==== WORKING DATA ====

(** ** The playback counters never pass the duration *)

Lemma samples_of_bytes_is_sample n : forall data,
  (length data <= n)%nat -> Forall is_byte data ->
  Forall is_sample (samples_of_bytes data).
Proof.
  induction n as [|n IH]; intros data Hlen Hb.
  - destruct data; [constructor | simpl in Hlen; lia].
  - destruct data as [|b0 [|b1 [|b2 [|b3 rest]]]]; try constructor.
    + inversion Hb as [|? ? Hb0 Hbt1]; inversion Hbt1 as [|? ? Hb1 Hbt2];
        inversion Hbt2 as [|? ? Hb2 Hbt3]; inversion Hbt3 as [|? ? Hb3 _]; subst.
      unfold is_byte, is_sample in *. simpl. lia.
    + apply IH; [simpl in Hlen; lia|].
      do 4 (apply Forall_inv_tail in Hb). exact Hb.
Qed.

Lemma store_samples_is_sample l : forall i st,
  Forall is_sample l -> Forall is_sample (sample_buffer st) ->
  Forall is_sample (sample_buffer (store_samples i l st)).
Proof.
  induction l as [|s l IH]; intros i st Hl Hst; [exact Hst|].
  inversion Hl; subst. cbn [store_samples]. apply IH; [assumption|].
  unfold store_sample. destruct (i <? PIEZO_BUFFER_LEN); simpl; [|exact Hst].
  apply Forall_insert; assumption.
Qed.

Lemma memcpy_playing_ok pos data bytes st :
  Forall is_byte data -> playing_ok st ->
  playing_ok (memcpy_sample_buffer pos data bytes st).
Proof.
  intros Hb (He & Hd & Hs). unfold playing_ok.
  autorewrite with piezo. split; [exact He | split; [exact Hd|]].
  apply store_samples_is_sample; [|exact Hs].
  apply (samples_of_bytes_is_sample (length data)).
  - rewrite length_take. lia.
  - apply Forall_take, Hb.
Qed.

Lemma set_buffer_free_pos_playing_ok p st :
  playing_ok st -> playing_ok (set_buffer_free_pos p st).
Proof. intros H. exact H. Qed.

Lemma piezo_recv_playing_ok size data st :
  Forall is_byte data -> playing_ok st ->
  playing_ok (snd (piezo_recv size data st)).
Proof.
  intros Hb Hst. unfold piezo_recv.
  destruct (size =? 0); [exact Hst|].
  destruct (negb (Z.land size 3 =? 0)); [exact Hst|].
  destruct (size / 4 >=? free_samples st); [exact Hst|].
  destruct (buffer_free_pos st >? buffer_cur_pos st);
    match goal with |- context [if ?c then _ else _] => destruct c end;
    cbn [snd];
    repeat first [ exact Hst
                 | apply set_buffer_free_pos_playing_ok
                 | apply memcpy_playing_ok; [try exact Hb; apply Forall_drop, Hb|] ].
Qed.

Lemma read_sample_is_sample i st :
  Forall is_sample (sample_buffer st) -> is_sample (read_sample i st).
Proof.
  intros Hs. unfold read_sample.
  destruct (sample_buffer st !! Z.to_nat i) as [s|] eqn:Hl; simpl.
  - exact (Forall_lookup_1 _ _ _ _ Hs Hl).
  - split; simpl; lia.
Qed.

Lemma piezo_tick_playing_ok st : playing_ok st -> playing_ok (piezo_tick st).
Proof.
  intros (He & Hd & Hs).
  destruct (Z.lt_ge_cases (elapsed_piezo_time st) (piezo_duration st)) as [Hlt|Hge].
  - rewrite piezo_tick_sounding by exact Hlt. unfold playing_ok, wrap32. simpl.
    rewrite Z.mod_small by lia. repeat split; try assumption; lia.
  - destruct (Z.eq_dec (buffer_free_pos st) (buffer_cur_pos st)) as [Heq|Hne].
    + destruct (piezo_tick_empty st Hge Heq) as (_ & He' & Hd' & _ & _ & Hb' & _).
      unfold playing_ok. rewrite He', Hd', Hb'. repeat split; try assumption; lia.
    + destruct (piezo_tick_dequeue st Hge Hne) as (_ & He' & Hd' & _ & _ & Hb' & _).
      destruct (read_sample_is_sample (buffer_cur_pos st) st Hs) as [_ Hdur].
      unfold playing_ok. rewrite He', Hd', Hb'. repeat split; try assumption; lia.
Qed.

Lemma playing_ok_power_on : playing_ok power_on.
Proof.
  unfold playing_ok. split; [simpl; lia | split; [simpl; lia|]].
  change (sample_buffer power_on)
    with (replicate (Z.to_nat PIEZO_BUFFER_LEN) (mk_sample 0 0)).
  apply Forall_replicate. split; simpl; lia.
Qed.

Lemma run_playing_ok evs : forall st,
  Forall bytes_ok evs -> playing_ok st -> playing_ok (run evs st).
Proof.
  induction evs as [|ev evs IH]; intros st Hb Hst; [exact Hst|].
  inversion Hb; subst. apply IH; [assumption|].
  destruct ev; simpl; [apply piezo_recv_playing_ok | apply piezo_tick_playing_ok];
    assumption.
Qed.

(** In a state the driver reaches with nothing stored past the array, a
    tick that does not count is always
    in the branch commented "5ms silence": [elapsed_piezo_time] equals
    [piezo_duration], the interrupt is masked, and the queue is looked at
    in the same call.  The window in which [elapsed_piezo_time] lies
    between [piezo_duration] and [piezo_duration + 5] is one point wide. *)
Lemma gap_branch_is_one_tick evs :
  Forall bytes_ok evs ->
  overrun (run evs power_on) = [] ->
  let st := run evs power_on in
  elapsed_piezo_time st <= piezo_duration st /\
  (~ elapsed_piezo_time st < piezo_duration st ->
   elapsed_piezo_time st = piezo_duration st /\
   (elapsed_piezo_time st <=? wrap32 (piezo_duration st + 5)) = true /\
   elapsed_piezo_time (piezo_tick st) = 0).
Proof.
  intros Hb _. cbv zeta.
  destruct (run_playing_ok evs power_on Hb playing_ok_power_on) as (He & Hd & _).
  split; [lia|]. intros Hn.
  split; [lia|]. split.
  - unfold wrap32. rewrite Z.mod_small by lia. apply Z.leb_le. lia.
  - destruct (Z.eq_dec (buffer_free_pos (run evs power_on))
                       (buffer_cur_pos (run evs power_on))) as [Heq|Hne].
    + apply piezo_tick_empty; [lia | exact Heq].
    + apply piezo_tick_dequeue; [lia | exact Hne].
Qed.

(** ** The scenarios are reachable *)

Lemma reachable_near_end : reachable near_end.
Proof.
  apply reachable_run; [constructor|].
  constructor; [split; [lia | reflexivity]|]. apply ticks_ok.
Qed.

(** ** The claims *)

(** C1 (the code departs from it): the claim has the scheduler wait until
    [elapsed] exceeds D + 5 before it looks at the queue, so that a lone
    sample {440, 100} goes silent on ticks 101 to 105 and the scheduler
    turns idle on tick 106.  In [piezo_tick] the branch commented
    "5ms silence" masks the interrupt and then falls through to the queue
    test.  After the sample has started it sounds for 100 ticks; tick 101
    already masks the interrupt and clears both counters, and ticks 102 to
    106 change nothing.  With a second sample queued, tick 101 starts that
    sample at once, interrupt enabled, with no silent tick in between.
    [gap_branch_is_one_tick] shows the same in every state the driver
    reaches with nothing stored past the array: [elapsed_piezo_time] never
    passes [piezo_duration]. *)
Theorem C1_gap_is_not_waited :
  (piezo_duration one_note_sounding = 100 /\
   elapsed_piezo_time one_note_sounding = 0 /\
   nvic_tim3_irq (hw one_note_sounding) = true /\
   tim3_period (hw one_note_sounding) = 1136) /\
  (let st := run (repeat Tick 100) one_note_sounding in
   elapsed_piezo_time st = 100 /\ piezo_duration st = 100 /\
   nvic_tim3_irq (hw st) = true) /\
  (let st := run (repeat Tick 101) one_note_sounding in
   nvic_tim3_irq (hw st) = false /\
   elapsed_piezo_time st = 0 /\ piezo_duration st = 0 /\
   run (repeat Tick 5) st = st) /\
  (let st := run (repeat Tick 100) two_notes_sounding in
   dequeued_by_tick st = Some (mk_sample 880 50) /\
   nvic_tim3_irq (hw (piezo_tick st)) = true /\
   tim3_period (hw (piezo_tick st)) = 568 /\
   piezo_duration (piezo_tick st) = 50).
Proof. vm_compute. repeat split; reflexivity. Qed.

(** C2 (the code departs from it): the claim has every accepted burst
    written inside the 32-slot array, also when both cursors are equal
    near the end of the array.  In the reachable state [near_end] both
    cursors are 30; a burst of five samples is accepted, the first branch
    of [piezo_recv] is skipped because [buffer_free_pos] is not greater
    than [buffer_cur_pos], and the single copy of the second branch stores
    the last three samples at slots 32, 33 and 34, past the array; slots
    0, 1 and 2, where they belong, keep their old contents. *)
Theorem C2_copy_leaves_the_array :
  reachable near_end /\
  buffer_free_pos near_end = 30 /\ buffer_cur_pos near_end = 30 /\
  overrun near_end = [] /\
  fst (piezo_recv 20 burst5_bytes near_end) = false /\
  overrun (snd (piezo_recv 20 burst5_bytes near_end))
    = [(32, mk_sample 3 0); (33, mk_sample 4 0); (34, mk_sample 5 0)] /\
  buffer_free_pos (snd (piezo_recv 20 burst5_bytes near_end)) = 3 /\
  take 3 (sample_buffer (snd (piezo_recv 20 burst5_bytes near_end)))
    = take 3 (sample_buffer near_end).
Proof.
  split; [apply reachable_near_end|].
  vm_compute. repeat split; reflexivity.
Qed.
(** * go-audio-streaming: the per-connection streaming session

    A model of [handleWebSocket], [streamAudio] and [sendStatusMessage] of
    main.go as an interleaving of goroutines.  One connection is one
    [State]: the fields of the [Client] struct, the runtime's channels, the
    connection, the program counter of the receive loop and the list of the
    [streamAudio] goroutines spawned so far.  Every access to memory that is
    shared between goroutines is a step of its own, and a schedule picks the
    goroutine that takes the next step.

    Left out: the Prometheus metrics, [time.Sleep]'s duration, and the
    [Client] fields that only feed them ([startTime], [totalBytes],
    [clientIP], [audioFile]); none of them is read by the control flow.
    The log lines are kept, as events of the trace.

    Two more parts follow the session: the handler of /audios that [main]
    of main.go registers, as a function of the directory it lists, and
    [streamAudio] and [extractDurationFromFilename] of backend/main.go, in
    the module [Backend]. *)

From stdpp Require Import prelude strings gmap.
From Stdlib.Strings Require Import Byte.
Import (notations) Stdlib.Strings.Ascii.

Local Set Warnings "-abstract-large-number,-register-all".
Local Open Scope string_scope.
Local Open Scope list_scope.
Local Open Scope nat_scope.

(** ** Messages *)

(** [type Message struct]: a decoded control message. *)
Record Message := { Action : string; Filename : string }.

(** [type StatusMessage struct] ([Type] is a keyword of Rocq). *)
Record StatusMessage := { Type' : string; Data : string }.

(** A JSON value, as far as [json.Marshal] of a [StatusMessage] needs it. *)
Inductive JSON :=
| JString (s : string)
| JObject (members : list (string * JSON)).

(** [json.Marshal(msg)] for a [StatusMessage]: an object whose keys are the
    struct tags [json:"type"] and [json:"data"].  It never fails on a struct
    of two strings, so the error branch of [sendStatusMessage] is dead. *)
Definition Marshal (m : StatusMessage) : JSON :=
  JObject [("type", JString (Type' m)); ("data", JString (Data m))].

(** What [conn.ReadMessage] can return.  A text frame carries the outcome
    of [json.Unmarshal(p, &msg)] on its payload: [None] when [Unmarshal]
    returns an error, which it does on every payload that is not
    well-formed JSON. *)
Inductive Inbound :=
| InText (p : option Message)
| InBinary
| InError.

====

#### WHAT IS EXPECTED:
Over all the entries, say how many lines hold the string "stored". The reply is the number alone.

#### ANSWER TO THIS TASK:
2